Путятин свирепо поскреб прячущуюся под бородой челюсть.
— Значит, получается, это я прекрасен, а не жизнь? На это ты намекаешь?
— Именно! Взгляни на Диму. Он чуть ли не каждый день прекрасен. Потому что ухаживает за собственной оранжереей, земельку возделывает, холит и нежит каждый цветочек, каждую почечку. И Горлик по-своему прекрасен. Даже когда переписывает по ночам из фолиантов классиков главы. Я так и вижу его одухотворенное чело, каплю пота на кончике носа… Признайся, Горлик, сколько уже переписал? Да не красней, все ведь в курсе. Тем более, я не в укор. Знаю, что хочешь упаковать в контейнер и сбросить посылочку для потомков. Хорошее дело! Все правильно! А то, что под рукописями Тендрякова, Гулиа и Куприна будет стоять твоя закорючка — экая беда! Вон и с Шекспиром по сию пору ни черта не выяснили, он писал или не он. То ли мясником в действительности был, то ли актером в «Глобусе». Но ведь сути такой пустяк не меняет. Шекспир там или граф Рэтленд, Лопе де Вега или какой другой испанец — какая мне, собственно, разница? «Гамлет» от того хуже не стал, верно? А что Лева Толстой его не любил, так он нам тоже не указ. Граф много чего не любил — в том числе и Чехова с Достоевским, и музыку с балетом. Так что пиши, Горлик!.. Как у тебя, кстати, с почерком?

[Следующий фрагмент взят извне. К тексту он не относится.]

(* ===== verification/BenchTheorems.v ===== *)
(** * The properties of the benchmark programs

    The contracts of the programs under [benchmarks/slmc/programs], for every
    allocator and generator that meets its laws.  [P ⊢ wp E m Φ] reads: from a
    heap in [P], and with anything else in memory untouched, [m] ends in [Φ]
    without faults, undefined behaviour or exhausted fuel, or aborts while [E]
    holds. *)

From iris.proofmode Require Import proofmode.
From S2P Require Import Prelude CHeap HeapLogic AplasStack SchorrWaite Iter Composite.

(** ** Schorr-Waite *)

Section marking.
Import SchorrWaite.
Context {A : Allocator node} {Rn : Rand} {AL : AllocatorLaws A} {RL : RandLaws Rn}.

(** C31: on an unmarked tree of [n] nodes [schorr_waite] ends within [3 n]
    rounds of its loop and leaves the same tree, addresses and shape included,
    with every node marked. *)
Theorem schorr_waite_correct (fuel : nat) (root : Z) (T : shape) :
  3 * nodes T ≤ fuel →
  tree root false T ⊢ wp False (schorr_waite fuel root) (λ _, tree root true T).
Proof. apply schorr_waite_wp. Qed.

(** With a [malloc] that never fails [main] builds a tree of
    [max 1 numnodes] nodes by random walks and marks all of it. *)
Theorem schorr_waite_main_correct (fuel : nat) (argv : list string) (a1 a2 : string)
    (numnodes seed : Z) (n : nat) :
  ¬ oom → argv !! 1 = Some a1 → atoi a1 = (mret numnodes : M (mem node) Z) →
  argv !! 2 = Some a2 → atoi a2 = (mret seed : M (mem node) Z) → int_range numnodes →
  3 * Z.to_nat (Z.max 1 numnodes) ≤ fuel →
  ∃ m' root T, main fuel argv (mkMem ∅ n) = Ok (tt, m') ∧
    Z.of_nat (nodes T) = Z.max 1 numnodes ∧ hholds (tree root true T) (heap m').
Proof.
  intros Hoom Ha1 Hz1 Ha2 Hz2 Hr Hf.
  pose proof (wp_run _ _ emp%I _ ∅ n (emp_of (marking_main_wp fuel argv a1 a2 numnodes seed
    Hoom Ha1 Hz1 Ha2 Hz2 Hr Hf)) eq_refl) as H.
  destruct (main fuel argv (mkMem ∅ n)) as [[[] m']|e]; [|by destruct H].
  destruct H as (root & T & HT & H). by exists m', root, T.
Qed.

(** [makeNode] does not check the result of [malloc]: when it is null the
    first assignment is an access through the null pointer. *)
Theorem makeNode_unchecked (s : mem node) :
  alloc (heap s) = None → heap s !! 0%Z = None → makeNode s = Err EFault.
Proof. apply makeNode_null. Qed.
End marking.

(** ** The stack *)

Section stacks.
Import AplasStack.
Context {A : Allocator object} {AL : AllocatorLaws A}.

(** The stack is last-in first-out: [create_stack] yields the empty stack,
    [push] puts an element on top, [pop] takes the top element off and frees its
    node, and [dispose] frees the stack whatever its contents. *)
Theorem stack_operations (fuel : nat) (s x : Z) (vs : list Z) :
  (⊢ wp oom create_stack (λ s, stack_at s [])) ∧
  (stack_at s vs ⊢ wp oom (push s x) (λ _, stack_at s (x :: vs))) ∧
  (stack_at s (x :: vs) ⊢ wp False (pop s) (λ r, ⌜r = x⌝ ∧ stack_at s vs)) ∧
  (length vs ≤ fuel → stack_at s vs ⊢ wp False (dispose fuel s) (λ _, emp)).
Proof.
  split; [apply create_stack_wp|]. split; [apply push_wp|]. split; [apply pop_wp|].
  apply dispose_wp.
Qed.

(** [get_length] returns the number of elements and leaves the stack as it
    is, provided that number is an [int]. *)
Theorem get_length_correct (fuel : nat) (s : Z) (vs : list Z) :
  length vs ≤ fuel → (Z.of_nat (length vs) ≤ INT_MAX)%Z →
  stack_at s vs ⊢
  wp False (get_length fuel s) (λ r, ⌜r = Z.of_nat (length vs)⌝ ∧ stack_at s vs).
Proof. apply get_length_wp. Qed.

(** [main] returns 0 and leaves a stack with [size-1], ..., 0 in memory, or
    aborts because [malloc] failed. *)
Theorem stack_main_correct (fuel : nat) (argv : list string) (a : string) (size : Z) :
  argv !! 1 = Some a → atoi a = (mret size : M (mem object) Z) → int_range size →
  Z.to_nat size ≤ fuel →
  ⊢ wp oom (main fuel argv)
      (λ r, ⌜r = 0%Z⌝ ∧ ∃ s, stack_at s (countdown (Z.to_nat size))).
Proof. apply stack_main_wp. Qed.
End stacks.

(** ** Lists and iterators *)

Section lists.
Import Iter.
Context {A : Allocator object} {AL : AllocatorLaws A}.

(** The list operations: [create_llist], [llist_add] at the end,
    [llist_removeFirst], [llist_append], which empties and frees its second
    argument, and [llist_dispose], which frees everything. *)
Theorem llist_operations (fuel : nat) (l l2 x : Z) (v v2 : list Z) :
  (⊢ wp oom create_llist (λ l, llist_of l [])) ∧
  (llist_of l v ⊢ wp oom (llist_add l x) (λ _, llist_of l (v ++ [x]))) ∧
  (llist_of l (x :: v) ⊢ wp False (llist_removeFirst l) (λ r, ⌜r = x⌝ ∧ llist_of l v)) ∧
  (llist_of l v ∗ llist_of l2 v2 ⊢ wp False (llist_append l l2) (λ _, llist_of l (v ++ v2))) ∧
  (length v ≤ fuel → llist_of l v ⊢ wp False (llist_dispose fuel l) (λ _, emp)).
Proof.
  split; [apply create_llist_wp|]. split; [apply llist_add_wp|].
  split; [apply llist_removeFirst_wp|]. split; [apply llist_append_wp|].
  apply llist_dispose_wp.
Qed.

(** [llist_length] returns the length of the list without changing it, and
    aborts only when the length is not an [int]. *)
Theorem llist_length_correct (fuel : nat) (l la : Z) (ns v : list Z) :
  length v ≤ fuel →
  llist_at l ns la v ⊢ wp (INT_MAX < Z.of_nat (length v))%Z (llist_length fuel l)
    (λ r, ⌜r = Z.of_nat (length v)⌝ ∧ llist_at l ns la v).
Proof. apply llist_length_at. Qed.

(** [llist_lookup] returns the element at a valid index and does not change
    the list. *)
Theorem llist_lookup_correct (fuel : nat) (l la : Z) (ns v : list Z) (index : nat) (x : Z) :
  v !! index = Some x → index ≤ fuel → (Z.of_nat index ≤ INT_MAX)%Z →
  llist_at l ns la v ⊢ wp False (llist_lookup fuel l (Z.of_nat index))
    (λ r, ⌜r = x⌝ ∧ llist_at l ns la v).
Proof. apply llist_lookup_at. Qed.

(** Iterators: a new iterator stands at the first element; [iter_next]
    returns the element at its position and moves on, leaving the list and all
    other iterators as they are; appending to the list keeps every iterator's
    position; [iter_dispose] frees the iterator only. *)
Theorem iterators_correct (i l la : Z) (ns v : list Z) (k : nat) (x y : Z) :
  v !! k = Some x →
  (llist_at l ns la v ⊢
     wp oom (llist_create_iter l) (λ i, llist_at l ns la v ∗ iter_at i ns la 0)) ∧
  (llist_at l ns la v ∗ iter_at i ns la k ⊢
     wp False (iter_next i) (λ r, ⌜r = x⌝ ∧ llist_at l ns la v ∗ iter_at i ns la (S k))) ∧
  (llist_at l ns la v ∗ iter_at i ns la k ⊢ wp oom (llist_add l y) (λ _, ∃ n,
     llist_at l (ns ++ [la]) n (v ++ [y]) ∗ iter_at i (ns ++ [la]) n k)) ∧
  (iter_at i ns la k ⊢ wp False (iter_dispose i) (λ _, emp)).
Proof.
  intros Hx. split; [apply llist_create_iter_at|]. split; [by apply iter_next_at|].
  split; [|apply iter_dispose_at]. iIntros "[H (%n & %Hn & Hi)]".
  iApply (wp_call_last (llist_add_at l ns la v y) with "H"); [done|].
  iIntros (_) "(%n' & H)". iExists n'. iFrame "H". iExists n. iFrame.
  iSplit; [|done]. iPureIntro. by apply lookup_app_l_Some.
Qed.

(** The three test programs end with every assertion met and nothing left
    on the heap, or abort because [malloc] failed. *)
Theorem iter_tests_pass (n : nat) :
  match main0 2 (mkMem ∅ n) with
  | Ok (_, m') => heap m' = ∅
  | Err e => e = EAbort ∧ oom
  end ∧
  match main1 5 (mkMem ∅ n) with
  | Ok (r, m') => r = 0%Z ∧ heap m' = ∅
  | Err e => e = EAbort ∧ oom
  end ∧
  match main2 3 (mkMem ∅ n) with
  | Ok (r, m') => r = 0%Z ∧ heap m' = ∅
  | Err e => e = EAbort ∧ oom
  end.
Proof.
  split; [|split].
  - exact (wp_run _ _ emp%I _ ∅ n (emp_of (iter_main0_wp 2 (le_n 2))) eq_refl).
  - exact (wp_run _ _ emp%I _ ∅ n (emp_of (main1_wp 5 (le_n 5))) eq_refl).
  - exact (wp_run _ _ emp%I _ ∅ n (emp_of (main2_wp 3 (le_n 3))) eq_refl).
Qed.

(** [main] builds the list 0, ..., [size-1], walking an iterator over it
    after every append and releasing it again. *)
Theorem iter_main_correct (fuel : nat) (argv : list string) (a : string) (size : Z) :
  argv !! 1 = Some a → atoi a = (mret size : M (mem object) Z) → int_range size →
  Z.to_nat size ≤ fuel →
  ⊢ wp oom (main fuel argv) (λ _, ∃ l, llist_of l (seqZ 0 (Z.max 0 size))).
Proof. apply iter_main_wp. Qed.
End lists.

(** ** Trees with counts *)

Section composites.
Import Composite.
Context {A : Allocator node} {AL : AllocatorLaws A} {Rn : Rand} {RL : RandLaws Rn}.

(** [fixup_ancestors] restores the counts of all ancestors after the count
    of the focus changed, whichever side it is on, within as many calls as there
    are ancestors, and aborts only when the count of the root is not an [int]. *)
Theorem fixup_ancestors_correct (fuel : nat) (n p old cnt : Z) (c : context) :
  height c ≤ fuel → (0 ≤ cnt ≤ INT_MAX)%Z →
  context_at n p old c ⊢
  wp (INT_MAX < total c cnt)%Z (fixup_ancestors fuel n p cnt) (λ _, context_at n p cnt c).
Proof. apply fixup_ancestors_wp. Qed.

(** Adding a left or right child to a node without one gives a tree with
    all counts right, focused on the new leaf; it stops only when [malloc] fails
    or the total count is not an [int]. *)
Theorem tree_add_correct (fuel : nat) (nd : Z) (c : context) (n0 : Z) (t : tree) :
  S (height c) ≤ fuel →
  (tree_at nd c (node_of n0 empty t) ⊢
   wp (add_stops (left_context c nd t)) (tree_add_left fuel nd)
     (λ n, tree_at n (left_context c nd t) (node_of n empty empty))) ∧
  (tree_at nd c (node_of n0 t empty) ⊢
   wp (add_stops (right_context c nd t)) (tree_add_right fuel nd)
     (λ n, tree_at n (right_context c nd t) (node_of n empty empty))).
Proof. intros Hf. split; [by apply tree_add_left_wp|by apply tree_add_right_wp]. Qed.

(** [tree_get_parent] returns the parent and moves the focus there. *)
Theorem tree_get_parent_correct (nd : Z) (c : context) (t : tree) :
  c ≠ root → t ≠ empty →
  tree_at nd c t ⊢ wp False (tree_get_parent nd) (λ p, parent_focus p c t).
Proof. apply tree_get_parent_wp. Qed.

— Вроде разборчиво, — смущенно пробормотал Горлик.
— Тогда порядок! Хочешь, я тебе своих книжонок подкину? Без-воз-мездно!
— Зачем же…
— Да нет, я, конечно, понимаю: это малость побледнее Вересаева с Гоголем, но тоже неплохо, уверяю тебя! — Обличитель Жорик продолжал с аппетитом жевать. Озорной взгляд его так и осыпал собеседников искрами. — В каком-то смысле я тебе даже завидую. Честное слово! Ты ведь не просто переписываешь, ты глубже любого читателя в текст погружаешься. Воспринимать язык через пальцы — особое состояние! Помню, когда-то таким же образом начинал: переписывал целые страницы из Лондона, Паустовского, Платонова. И представьте себе, начинал видеть то, чего не видел глазами!
Горлик, маленький, сутулый, с аккуратной проплешиной на затылке, потупившись, чертил пальцем на скатерти. Путятин крупной ладонью похлопал его по плечу.

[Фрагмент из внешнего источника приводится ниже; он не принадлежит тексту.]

Lemma take_back_effect pc g v vs n :
  gfront g = [] → reverse (gback g) = v :: vs → length (gcontents g) ≤ n →
  takes_effect Fifo.Dequeuing (gcontents g) (Fifo.Dequeued (Some v)) (gcontents (take_back g)) ∧
  dequeue_cost n (DPrev pc.1 pc.1 pc.2) (gleft (take_back g)) < dequeue_cost n (DLast pc.1 pc.1) 0.
Proof.
  unfold takes_effect, gcontents. simpl. intros -> Hr Hn.
  pose proof (length_reverse (gback g)) as Hl. rw Hr in Hn, Hl. simpl in Hn, Hl.
  rw Hr. simpl. rw app_nil_r. split; [done|lia].
Qed.

Lemma load_last_wp queue pvalue f m d g :
  shared queue pvalue g ∗ dequeue_own (DLast f m) d g ⊢
  wp oom (dequeue_step queue pvalue (DLast f m)) (dequeue_post queue pvalue (DLast f m) d g).
Proof.
  destruct d as [| |r]; try by iIntros "[_ []]".
  simpl. iIntros "[((Hq & Hb) & Hp) [%Hpc H]]". destruct Hpc as (-> & -> & Hf).
  iDestruct (back_empty with "[$H $Hb]") as %Hbe.
  iApply wp_bind. iApply (wp_atomic_load with "Hq"); [reflexivity|]. iIntros "Hq". iApply wp_ret.
  destruct (Z.eqb_spec (glast g) (gmiddle g)) as [He|He].
  - iExists (Fifo.Dequeued None), g. iSplit; [iPureIntro|by iFrame].
    assert (gcontents g = []) as Hc by (unfold gcontents; by rw Hf (proj1 Hbe He)).
    split_and!; [done|done|right; by rw /takes_effect Hc|simpl; lia].
  - destruct (reverse (gback g)) as [|v vs] eqn:Hr.
    { apply (f_equal reverse) in Hr. rw reverse_involutive in Hr. naive_solver. }
    iAssert ⌜ge g = gmiddle g⌝%I with "[H]" as %Hge; [by iDestruct "H" as "([% %] & _)"|].
    iDestruct (front_dummy with "H") as "H"; [done|]. rw Hge.
    iExists (Fifo.Dequeued (Some v)), (take_back g). iFrame "Hq Hp". iSplit.
    + iPureIntro. split_and!; [done|done|right; by eapply (take_back_effect (0, 0)%Z)|].
      intros n Hn. eapply (take_back_effect (0, 0)%Z); done.
    + simpl. iSplit; [done|]. iSplit; [done|]. iFrame "H".
      destruct (gback g) as [|u b] eqn:Hgb; [done|]. iExists u, b. iFrame. iPureIntro. by rw Hr.
Qed.

(** Entering or leaving the loop: [nd] starts the part already turned around. *)
Lemma loop_own nd p v g b u r :
  v :: gfront g = reverse b ++ u :: r →
  dummy g ∗ lseg p (gmiddle g) b ∗ lseg2 nd (Some u) (ge g) r ⊢
  dequeue_own (dequeue_loop (gfirst g) (gmiddle g) (ge g) nd p) (Fifo.Dequeued (Some v))
    (with_left (length b) g).
Proof.
  intros Hv. iIntros "([%Hd (%n & %x & Hf)] & Hb & Hr)". unfold dequeue_loop.
  destruct b as [|w b].
  - iDestruct "Hb" as "[-> _]". rw Z.eqb_refl. simpl in Hv. simplify_eq. iSplit; [done|].
    iFrame. done.
  - rw Hd. iDestruct (lseg_ne _ _ (w :: b) with "[$Hb $Hf]") as %Hne; [done|].
    rw (proj2 (Z.eqb_neq _ _) Hne). iSplit; [done|]. rw -{1}Hd. iSplitL "Hf".
    + iSplit; [done|]. simpl. rw Hd. by iExists n, x.
    + iExists w, b, u, r. by iFrame.
Qed.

— Не тушуйся, брат. Лучше так, чем никак.
— Хорошо сказано!
Егор скупо улыбнулся. Смешно они смотрелись — два бородача — Путятин и Горлик. Один похож на окладистого иконописного Маркса, второй — на присмиревшего Свердлова, первый — и впрямь революционер, второй — без пенсне и абсолютно ручной. Один — большой, другой — маленький, два брата от двух мам и одного отца.
Немного помолчали. Чтобы как-то прервать затянувшуюся паузу, Егор разлепил губы и глухо продекламировал:
— Нам салютуют молнии вчерашних лет,
Когда сбриваем седину чужой обиды,
Но главный приоткроется секрет
Лишь после нашей с вами панихиды.
— В точку! — Горлик поднял палец. — Чье это? Бальмонт? Северянин?
— Мое, — признался Егор. Тяжело перевел взор на Путятина. — А ты бы, мил друг, все-таки лучше не за пулемет брался, а раздевался и бегал по вагонам голым.
Поэт с удивлением воззрился на Егора, захлопал редкими ресницами.
— Зачем? Я, кажется, эксгибиционизмом не страдаю.
— Не о том речь. Видишь ли… — Егор исторг глубокий вздох. Он и сам толком не знал, что собирается сказать. Наверное, просто жаль стало Горлика, хотелось отвлечь от него внимание. — Видишь ли, Путятин, пули всегда и всего хуже. Самый распоследний аргумент, если разобраться. А потому… Делай, что хочешь, кричи, напивайся, бока отлеживай, но только не стреляй.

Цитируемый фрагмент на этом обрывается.